**Problem statement**.
Which lines in the listing below contain "requests"? Copy each of them.

**Records shown**.
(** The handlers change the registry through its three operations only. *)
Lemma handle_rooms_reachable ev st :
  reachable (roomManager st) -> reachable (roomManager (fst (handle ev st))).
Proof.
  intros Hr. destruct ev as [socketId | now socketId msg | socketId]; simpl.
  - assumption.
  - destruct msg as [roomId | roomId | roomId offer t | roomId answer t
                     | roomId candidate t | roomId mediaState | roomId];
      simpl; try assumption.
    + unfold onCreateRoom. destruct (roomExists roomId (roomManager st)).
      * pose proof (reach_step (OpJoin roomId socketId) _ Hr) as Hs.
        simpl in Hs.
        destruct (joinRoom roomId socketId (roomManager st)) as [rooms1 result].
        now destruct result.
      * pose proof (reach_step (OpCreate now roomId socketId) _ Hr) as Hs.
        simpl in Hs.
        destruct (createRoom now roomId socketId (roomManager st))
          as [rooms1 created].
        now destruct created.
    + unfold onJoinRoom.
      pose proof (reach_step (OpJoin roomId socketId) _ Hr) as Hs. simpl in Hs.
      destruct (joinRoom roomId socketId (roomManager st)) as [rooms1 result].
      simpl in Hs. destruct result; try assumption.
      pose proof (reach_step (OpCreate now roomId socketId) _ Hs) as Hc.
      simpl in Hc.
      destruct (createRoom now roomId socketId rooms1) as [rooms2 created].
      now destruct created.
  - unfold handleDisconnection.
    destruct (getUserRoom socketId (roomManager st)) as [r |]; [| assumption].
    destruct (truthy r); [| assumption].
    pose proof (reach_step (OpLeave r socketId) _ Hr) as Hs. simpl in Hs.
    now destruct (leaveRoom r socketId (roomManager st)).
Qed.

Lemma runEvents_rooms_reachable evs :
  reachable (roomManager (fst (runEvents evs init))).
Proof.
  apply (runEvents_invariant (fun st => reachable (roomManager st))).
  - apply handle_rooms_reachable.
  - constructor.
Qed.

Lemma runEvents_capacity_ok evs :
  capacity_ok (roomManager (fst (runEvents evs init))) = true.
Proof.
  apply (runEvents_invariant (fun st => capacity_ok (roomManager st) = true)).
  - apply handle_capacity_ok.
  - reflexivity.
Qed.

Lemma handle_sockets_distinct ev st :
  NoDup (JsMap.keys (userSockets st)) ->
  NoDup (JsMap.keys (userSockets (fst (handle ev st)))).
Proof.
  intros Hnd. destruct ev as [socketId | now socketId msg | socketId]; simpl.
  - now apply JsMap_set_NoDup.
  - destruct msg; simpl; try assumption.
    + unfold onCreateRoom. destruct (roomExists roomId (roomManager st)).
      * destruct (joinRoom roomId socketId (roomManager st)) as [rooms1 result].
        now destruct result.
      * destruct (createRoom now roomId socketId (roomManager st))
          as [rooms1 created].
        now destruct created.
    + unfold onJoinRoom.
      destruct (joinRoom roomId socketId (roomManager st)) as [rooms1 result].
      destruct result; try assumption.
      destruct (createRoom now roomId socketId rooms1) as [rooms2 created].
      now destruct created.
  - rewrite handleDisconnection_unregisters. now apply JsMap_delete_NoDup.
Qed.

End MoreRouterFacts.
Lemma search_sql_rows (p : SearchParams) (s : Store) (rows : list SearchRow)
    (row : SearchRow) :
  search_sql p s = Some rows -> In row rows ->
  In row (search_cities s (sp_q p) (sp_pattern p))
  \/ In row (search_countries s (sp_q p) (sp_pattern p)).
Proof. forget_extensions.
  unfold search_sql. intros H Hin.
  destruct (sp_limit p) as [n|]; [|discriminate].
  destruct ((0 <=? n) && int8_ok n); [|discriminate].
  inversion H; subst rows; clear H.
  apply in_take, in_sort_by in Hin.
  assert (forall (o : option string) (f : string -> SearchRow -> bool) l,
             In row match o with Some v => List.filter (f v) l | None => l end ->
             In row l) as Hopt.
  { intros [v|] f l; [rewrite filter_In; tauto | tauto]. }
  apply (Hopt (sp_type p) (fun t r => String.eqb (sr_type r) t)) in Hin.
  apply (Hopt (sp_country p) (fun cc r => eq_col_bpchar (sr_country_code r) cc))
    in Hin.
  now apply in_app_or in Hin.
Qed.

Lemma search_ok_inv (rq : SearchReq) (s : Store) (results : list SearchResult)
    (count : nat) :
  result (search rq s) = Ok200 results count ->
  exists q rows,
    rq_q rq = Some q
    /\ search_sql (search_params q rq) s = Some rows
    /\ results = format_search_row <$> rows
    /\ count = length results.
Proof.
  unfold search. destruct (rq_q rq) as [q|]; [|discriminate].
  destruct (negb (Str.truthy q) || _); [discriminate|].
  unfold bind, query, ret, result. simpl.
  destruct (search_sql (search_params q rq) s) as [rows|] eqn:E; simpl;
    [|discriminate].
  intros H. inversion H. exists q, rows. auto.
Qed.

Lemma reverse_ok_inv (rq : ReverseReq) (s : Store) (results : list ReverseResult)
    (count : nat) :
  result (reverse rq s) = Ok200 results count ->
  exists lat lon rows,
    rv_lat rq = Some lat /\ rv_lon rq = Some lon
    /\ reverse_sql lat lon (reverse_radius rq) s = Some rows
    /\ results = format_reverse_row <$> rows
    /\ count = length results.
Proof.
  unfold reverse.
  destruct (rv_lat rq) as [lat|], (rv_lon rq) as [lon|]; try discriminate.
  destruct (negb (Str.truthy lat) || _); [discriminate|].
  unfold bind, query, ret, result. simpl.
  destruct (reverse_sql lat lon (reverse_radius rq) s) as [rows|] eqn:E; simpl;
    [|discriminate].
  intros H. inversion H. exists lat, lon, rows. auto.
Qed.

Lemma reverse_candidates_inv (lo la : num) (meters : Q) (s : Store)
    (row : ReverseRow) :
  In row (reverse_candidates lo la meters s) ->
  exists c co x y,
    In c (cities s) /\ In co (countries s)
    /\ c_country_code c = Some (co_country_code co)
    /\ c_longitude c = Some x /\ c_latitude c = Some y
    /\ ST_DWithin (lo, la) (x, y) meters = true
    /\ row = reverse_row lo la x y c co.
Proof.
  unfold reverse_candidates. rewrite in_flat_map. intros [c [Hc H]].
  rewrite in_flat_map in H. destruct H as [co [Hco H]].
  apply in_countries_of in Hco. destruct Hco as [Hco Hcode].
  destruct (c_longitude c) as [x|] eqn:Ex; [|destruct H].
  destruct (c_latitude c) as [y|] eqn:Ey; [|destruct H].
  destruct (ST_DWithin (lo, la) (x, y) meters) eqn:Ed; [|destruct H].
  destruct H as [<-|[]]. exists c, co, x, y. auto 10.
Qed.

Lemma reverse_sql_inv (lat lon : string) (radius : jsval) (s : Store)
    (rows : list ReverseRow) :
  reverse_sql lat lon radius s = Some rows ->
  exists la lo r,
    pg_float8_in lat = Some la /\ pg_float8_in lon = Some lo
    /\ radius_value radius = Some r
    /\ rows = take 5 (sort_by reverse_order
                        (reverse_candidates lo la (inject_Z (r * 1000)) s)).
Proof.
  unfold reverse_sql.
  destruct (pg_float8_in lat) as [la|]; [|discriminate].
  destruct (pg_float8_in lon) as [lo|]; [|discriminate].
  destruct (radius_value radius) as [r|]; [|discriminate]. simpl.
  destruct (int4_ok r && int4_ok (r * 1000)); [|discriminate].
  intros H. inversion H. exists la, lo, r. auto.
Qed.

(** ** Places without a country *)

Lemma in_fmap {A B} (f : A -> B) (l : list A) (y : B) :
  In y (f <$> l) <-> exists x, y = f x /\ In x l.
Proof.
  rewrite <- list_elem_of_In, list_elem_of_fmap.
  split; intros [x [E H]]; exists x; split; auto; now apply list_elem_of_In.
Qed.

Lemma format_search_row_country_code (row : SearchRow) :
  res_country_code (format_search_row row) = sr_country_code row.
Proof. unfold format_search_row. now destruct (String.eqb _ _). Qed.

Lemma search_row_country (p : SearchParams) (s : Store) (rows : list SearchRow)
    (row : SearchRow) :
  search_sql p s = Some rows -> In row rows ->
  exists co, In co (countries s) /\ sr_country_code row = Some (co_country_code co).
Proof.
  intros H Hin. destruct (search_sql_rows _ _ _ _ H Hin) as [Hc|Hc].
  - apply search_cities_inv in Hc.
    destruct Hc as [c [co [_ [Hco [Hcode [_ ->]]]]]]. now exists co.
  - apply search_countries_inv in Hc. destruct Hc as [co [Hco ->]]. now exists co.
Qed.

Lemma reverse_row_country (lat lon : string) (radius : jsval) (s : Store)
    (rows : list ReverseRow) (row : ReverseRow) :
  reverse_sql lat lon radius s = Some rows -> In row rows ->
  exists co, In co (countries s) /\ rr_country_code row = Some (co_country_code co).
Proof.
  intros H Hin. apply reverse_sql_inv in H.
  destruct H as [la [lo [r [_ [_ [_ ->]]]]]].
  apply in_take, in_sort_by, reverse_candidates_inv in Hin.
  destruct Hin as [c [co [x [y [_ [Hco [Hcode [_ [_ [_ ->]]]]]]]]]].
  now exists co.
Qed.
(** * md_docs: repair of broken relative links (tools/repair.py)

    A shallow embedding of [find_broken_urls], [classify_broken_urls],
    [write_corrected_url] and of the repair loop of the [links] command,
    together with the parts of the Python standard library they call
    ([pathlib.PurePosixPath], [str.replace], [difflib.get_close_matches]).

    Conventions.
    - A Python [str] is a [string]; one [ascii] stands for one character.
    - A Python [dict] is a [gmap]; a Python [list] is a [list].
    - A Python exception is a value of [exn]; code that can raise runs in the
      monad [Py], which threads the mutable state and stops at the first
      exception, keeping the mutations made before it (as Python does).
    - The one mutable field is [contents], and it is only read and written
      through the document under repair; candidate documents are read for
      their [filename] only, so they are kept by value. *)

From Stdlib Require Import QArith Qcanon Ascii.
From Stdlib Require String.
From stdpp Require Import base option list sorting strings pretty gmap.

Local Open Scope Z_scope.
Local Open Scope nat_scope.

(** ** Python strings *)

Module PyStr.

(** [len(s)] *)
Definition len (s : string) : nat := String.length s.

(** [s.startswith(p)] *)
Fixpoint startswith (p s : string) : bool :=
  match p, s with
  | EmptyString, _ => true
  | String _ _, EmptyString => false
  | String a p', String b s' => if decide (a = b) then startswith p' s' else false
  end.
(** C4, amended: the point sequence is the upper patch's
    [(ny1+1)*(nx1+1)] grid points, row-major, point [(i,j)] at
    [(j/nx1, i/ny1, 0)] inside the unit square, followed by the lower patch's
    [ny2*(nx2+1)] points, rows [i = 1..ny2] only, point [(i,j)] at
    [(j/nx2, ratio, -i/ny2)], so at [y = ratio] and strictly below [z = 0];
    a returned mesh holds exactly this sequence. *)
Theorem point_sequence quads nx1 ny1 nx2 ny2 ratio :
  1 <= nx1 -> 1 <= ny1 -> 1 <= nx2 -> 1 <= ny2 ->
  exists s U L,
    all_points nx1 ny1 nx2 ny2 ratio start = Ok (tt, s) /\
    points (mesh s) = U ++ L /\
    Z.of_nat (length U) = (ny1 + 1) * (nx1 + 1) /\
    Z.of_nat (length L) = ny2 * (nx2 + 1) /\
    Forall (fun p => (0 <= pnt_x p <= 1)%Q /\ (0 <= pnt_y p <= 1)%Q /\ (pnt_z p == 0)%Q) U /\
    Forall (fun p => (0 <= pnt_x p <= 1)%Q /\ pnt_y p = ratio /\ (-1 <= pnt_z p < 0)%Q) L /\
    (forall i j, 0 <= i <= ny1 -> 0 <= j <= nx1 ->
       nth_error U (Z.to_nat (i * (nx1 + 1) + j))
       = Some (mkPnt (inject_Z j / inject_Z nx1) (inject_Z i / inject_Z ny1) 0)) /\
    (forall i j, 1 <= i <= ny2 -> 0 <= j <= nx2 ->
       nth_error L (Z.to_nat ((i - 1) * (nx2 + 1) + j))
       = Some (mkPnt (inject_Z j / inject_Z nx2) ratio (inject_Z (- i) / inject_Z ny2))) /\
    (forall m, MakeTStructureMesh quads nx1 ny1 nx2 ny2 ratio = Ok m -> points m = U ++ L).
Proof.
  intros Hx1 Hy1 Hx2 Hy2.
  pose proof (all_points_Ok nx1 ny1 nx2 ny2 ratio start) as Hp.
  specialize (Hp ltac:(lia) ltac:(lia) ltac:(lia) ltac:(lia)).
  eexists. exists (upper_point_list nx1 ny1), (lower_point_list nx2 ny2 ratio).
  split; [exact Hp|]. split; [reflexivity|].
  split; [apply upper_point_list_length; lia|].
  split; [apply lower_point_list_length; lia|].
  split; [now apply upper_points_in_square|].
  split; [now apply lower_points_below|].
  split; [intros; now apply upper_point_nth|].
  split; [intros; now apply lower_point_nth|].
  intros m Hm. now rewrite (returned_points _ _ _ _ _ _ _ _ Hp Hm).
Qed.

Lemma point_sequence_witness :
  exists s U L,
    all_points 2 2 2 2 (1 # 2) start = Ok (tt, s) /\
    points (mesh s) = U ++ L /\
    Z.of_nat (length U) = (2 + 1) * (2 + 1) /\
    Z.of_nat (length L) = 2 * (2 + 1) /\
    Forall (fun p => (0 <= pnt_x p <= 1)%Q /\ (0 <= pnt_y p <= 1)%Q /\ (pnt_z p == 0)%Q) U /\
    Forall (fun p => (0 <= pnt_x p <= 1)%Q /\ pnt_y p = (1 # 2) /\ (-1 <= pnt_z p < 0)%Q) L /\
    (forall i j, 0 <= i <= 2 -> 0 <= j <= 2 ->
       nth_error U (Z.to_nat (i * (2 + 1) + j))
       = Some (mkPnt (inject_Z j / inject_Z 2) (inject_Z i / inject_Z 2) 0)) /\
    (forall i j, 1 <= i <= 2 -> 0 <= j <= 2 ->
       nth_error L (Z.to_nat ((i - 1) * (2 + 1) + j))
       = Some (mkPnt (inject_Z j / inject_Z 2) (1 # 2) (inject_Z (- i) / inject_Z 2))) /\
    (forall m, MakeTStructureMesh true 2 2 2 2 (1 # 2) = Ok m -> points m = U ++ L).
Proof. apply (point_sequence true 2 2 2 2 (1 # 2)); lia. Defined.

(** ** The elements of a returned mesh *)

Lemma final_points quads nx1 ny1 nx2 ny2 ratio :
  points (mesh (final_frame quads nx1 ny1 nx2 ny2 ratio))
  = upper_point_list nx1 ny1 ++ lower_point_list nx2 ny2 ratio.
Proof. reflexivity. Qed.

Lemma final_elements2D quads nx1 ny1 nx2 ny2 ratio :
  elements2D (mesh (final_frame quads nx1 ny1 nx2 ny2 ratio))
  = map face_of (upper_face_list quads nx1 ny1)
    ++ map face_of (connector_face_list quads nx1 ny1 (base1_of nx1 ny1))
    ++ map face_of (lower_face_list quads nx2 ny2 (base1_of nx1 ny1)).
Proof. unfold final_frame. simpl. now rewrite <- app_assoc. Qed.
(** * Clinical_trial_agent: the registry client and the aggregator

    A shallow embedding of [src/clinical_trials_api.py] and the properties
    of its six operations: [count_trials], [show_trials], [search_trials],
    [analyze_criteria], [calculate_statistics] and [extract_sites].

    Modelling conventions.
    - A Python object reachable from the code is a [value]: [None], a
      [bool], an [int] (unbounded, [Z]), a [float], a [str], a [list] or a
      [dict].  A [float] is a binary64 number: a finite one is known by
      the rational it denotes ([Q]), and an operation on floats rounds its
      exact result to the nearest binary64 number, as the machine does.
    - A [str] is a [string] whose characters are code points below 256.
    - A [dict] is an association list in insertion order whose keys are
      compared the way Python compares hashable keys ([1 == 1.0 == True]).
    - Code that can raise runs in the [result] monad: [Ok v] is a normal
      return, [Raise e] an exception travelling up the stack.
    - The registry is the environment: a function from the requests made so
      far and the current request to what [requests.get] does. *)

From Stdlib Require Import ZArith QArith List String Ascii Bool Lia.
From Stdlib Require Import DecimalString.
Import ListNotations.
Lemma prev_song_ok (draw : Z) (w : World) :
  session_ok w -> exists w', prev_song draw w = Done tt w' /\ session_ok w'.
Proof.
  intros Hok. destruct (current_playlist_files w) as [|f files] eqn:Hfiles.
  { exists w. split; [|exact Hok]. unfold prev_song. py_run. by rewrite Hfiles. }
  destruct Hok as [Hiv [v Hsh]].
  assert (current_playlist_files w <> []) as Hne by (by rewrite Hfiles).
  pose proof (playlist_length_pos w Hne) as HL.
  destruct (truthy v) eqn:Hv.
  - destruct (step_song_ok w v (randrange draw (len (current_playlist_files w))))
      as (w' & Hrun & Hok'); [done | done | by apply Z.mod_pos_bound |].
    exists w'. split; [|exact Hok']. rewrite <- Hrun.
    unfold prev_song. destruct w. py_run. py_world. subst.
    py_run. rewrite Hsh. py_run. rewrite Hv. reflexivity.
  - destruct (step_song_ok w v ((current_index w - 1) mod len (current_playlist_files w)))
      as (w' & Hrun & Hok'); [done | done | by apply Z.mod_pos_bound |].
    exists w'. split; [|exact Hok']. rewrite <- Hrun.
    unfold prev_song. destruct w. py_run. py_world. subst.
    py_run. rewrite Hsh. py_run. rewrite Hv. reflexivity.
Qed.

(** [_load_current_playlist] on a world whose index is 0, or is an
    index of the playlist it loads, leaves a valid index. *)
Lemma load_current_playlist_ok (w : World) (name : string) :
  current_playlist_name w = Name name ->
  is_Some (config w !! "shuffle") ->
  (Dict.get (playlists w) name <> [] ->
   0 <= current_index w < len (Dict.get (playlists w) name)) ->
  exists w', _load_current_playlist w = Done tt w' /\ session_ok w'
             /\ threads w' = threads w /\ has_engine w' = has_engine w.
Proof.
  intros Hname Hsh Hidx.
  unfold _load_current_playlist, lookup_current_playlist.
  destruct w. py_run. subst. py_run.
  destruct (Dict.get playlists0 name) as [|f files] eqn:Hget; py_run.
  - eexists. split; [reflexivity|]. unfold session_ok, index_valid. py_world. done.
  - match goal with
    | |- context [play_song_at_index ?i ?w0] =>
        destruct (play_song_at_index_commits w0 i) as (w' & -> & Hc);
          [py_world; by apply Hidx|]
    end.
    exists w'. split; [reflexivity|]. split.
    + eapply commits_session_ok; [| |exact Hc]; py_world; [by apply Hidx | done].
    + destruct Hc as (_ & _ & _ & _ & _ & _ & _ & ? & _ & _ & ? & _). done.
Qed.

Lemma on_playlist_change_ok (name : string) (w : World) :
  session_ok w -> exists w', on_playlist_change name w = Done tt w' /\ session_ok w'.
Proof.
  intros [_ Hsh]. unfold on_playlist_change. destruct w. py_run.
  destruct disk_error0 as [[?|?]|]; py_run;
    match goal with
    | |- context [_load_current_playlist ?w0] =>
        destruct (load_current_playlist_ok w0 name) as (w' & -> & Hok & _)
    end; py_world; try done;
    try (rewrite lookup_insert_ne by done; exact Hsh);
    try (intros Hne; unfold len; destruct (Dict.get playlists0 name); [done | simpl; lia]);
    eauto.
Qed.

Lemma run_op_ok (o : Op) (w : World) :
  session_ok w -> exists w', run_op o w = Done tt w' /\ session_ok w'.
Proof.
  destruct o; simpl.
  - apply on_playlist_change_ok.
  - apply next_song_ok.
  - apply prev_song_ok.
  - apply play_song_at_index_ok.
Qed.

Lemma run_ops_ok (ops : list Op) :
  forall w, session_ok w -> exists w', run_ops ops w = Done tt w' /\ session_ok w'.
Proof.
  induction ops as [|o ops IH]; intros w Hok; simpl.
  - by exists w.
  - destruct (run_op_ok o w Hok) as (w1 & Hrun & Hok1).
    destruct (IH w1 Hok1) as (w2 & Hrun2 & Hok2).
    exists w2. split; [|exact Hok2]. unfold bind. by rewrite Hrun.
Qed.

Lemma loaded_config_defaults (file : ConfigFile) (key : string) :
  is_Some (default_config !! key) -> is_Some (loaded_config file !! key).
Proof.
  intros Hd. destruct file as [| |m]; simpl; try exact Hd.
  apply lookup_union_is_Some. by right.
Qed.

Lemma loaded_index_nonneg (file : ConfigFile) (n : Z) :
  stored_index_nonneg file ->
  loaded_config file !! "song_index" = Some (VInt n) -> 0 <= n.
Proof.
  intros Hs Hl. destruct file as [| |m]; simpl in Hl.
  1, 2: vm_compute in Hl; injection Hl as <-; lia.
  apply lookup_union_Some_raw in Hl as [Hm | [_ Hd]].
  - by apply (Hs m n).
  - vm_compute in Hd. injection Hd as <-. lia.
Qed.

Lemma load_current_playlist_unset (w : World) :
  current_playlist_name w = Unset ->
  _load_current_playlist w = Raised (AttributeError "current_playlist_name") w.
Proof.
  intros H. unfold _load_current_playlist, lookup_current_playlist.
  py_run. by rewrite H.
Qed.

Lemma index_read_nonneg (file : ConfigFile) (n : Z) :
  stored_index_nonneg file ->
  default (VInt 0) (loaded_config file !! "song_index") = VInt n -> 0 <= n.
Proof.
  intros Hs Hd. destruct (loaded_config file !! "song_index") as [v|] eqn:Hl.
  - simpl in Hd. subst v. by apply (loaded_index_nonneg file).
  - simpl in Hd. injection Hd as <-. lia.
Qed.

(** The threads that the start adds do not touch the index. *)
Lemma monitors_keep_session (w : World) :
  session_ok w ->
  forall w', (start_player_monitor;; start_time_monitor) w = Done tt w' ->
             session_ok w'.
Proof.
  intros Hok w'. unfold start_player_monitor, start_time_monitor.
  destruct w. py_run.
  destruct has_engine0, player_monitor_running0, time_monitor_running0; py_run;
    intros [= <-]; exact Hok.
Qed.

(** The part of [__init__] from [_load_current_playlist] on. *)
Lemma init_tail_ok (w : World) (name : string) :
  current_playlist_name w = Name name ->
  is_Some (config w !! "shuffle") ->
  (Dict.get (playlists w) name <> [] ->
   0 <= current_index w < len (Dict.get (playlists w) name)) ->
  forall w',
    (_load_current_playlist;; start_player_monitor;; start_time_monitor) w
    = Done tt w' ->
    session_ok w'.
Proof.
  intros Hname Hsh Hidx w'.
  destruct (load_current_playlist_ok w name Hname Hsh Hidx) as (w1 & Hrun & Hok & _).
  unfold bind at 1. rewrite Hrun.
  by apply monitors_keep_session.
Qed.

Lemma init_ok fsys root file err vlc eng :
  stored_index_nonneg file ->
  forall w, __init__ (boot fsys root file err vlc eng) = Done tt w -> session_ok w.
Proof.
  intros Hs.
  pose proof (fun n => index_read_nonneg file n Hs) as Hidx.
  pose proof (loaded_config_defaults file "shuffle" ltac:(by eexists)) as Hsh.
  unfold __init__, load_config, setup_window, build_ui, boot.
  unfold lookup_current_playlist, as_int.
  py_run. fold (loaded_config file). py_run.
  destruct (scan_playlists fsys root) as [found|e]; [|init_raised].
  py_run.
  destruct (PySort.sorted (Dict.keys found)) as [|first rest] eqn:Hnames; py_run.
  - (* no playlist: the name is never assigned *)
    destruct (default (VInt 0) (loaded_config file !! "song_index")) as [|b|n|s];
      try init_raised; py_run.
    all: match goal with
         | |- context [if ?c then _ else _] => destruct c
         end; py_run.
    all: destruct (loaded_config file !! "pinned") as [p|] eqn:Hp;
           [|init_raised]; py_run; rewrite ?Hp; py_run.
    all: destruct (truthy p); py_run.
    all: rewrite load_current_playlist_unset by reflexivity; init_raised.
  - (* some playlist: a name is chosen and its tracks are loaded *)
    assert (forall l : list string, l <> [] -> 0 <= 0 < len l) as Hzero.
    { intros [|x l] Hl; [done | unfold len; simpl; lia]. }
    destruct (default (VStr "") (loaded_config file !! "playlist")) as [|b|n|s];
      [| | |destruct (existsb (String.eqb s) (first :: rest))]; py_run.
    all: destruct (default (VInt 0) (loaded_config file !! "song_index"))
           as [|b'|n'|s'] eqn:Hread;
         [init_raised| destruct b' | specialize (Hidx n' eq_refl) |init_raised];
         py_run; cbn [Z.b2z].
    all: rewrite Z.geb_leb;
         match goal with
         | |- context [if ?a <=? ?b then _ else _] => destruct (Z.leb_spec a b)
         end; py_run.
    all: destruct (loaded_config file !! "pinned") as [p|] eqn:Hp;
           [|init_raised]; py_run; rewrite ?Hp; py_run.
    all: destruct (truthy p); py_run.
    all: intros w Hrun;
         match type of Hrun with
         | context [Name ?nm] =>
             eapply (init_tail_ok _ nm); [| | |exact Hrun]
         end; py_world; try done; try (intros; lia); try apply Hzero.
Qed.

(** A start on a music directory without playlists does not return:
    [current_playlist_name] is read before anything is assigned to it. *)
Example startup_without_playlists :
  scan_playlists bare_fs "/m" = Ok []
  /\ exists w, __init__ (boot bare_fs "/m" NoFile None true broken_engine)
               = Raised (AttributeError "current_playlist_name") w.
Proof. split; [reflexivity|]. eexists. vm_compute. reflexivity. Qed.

**Your solution**.
    - The registry is the environment: a function from the requests made so
      far and the current request to what [requests.get] does. *)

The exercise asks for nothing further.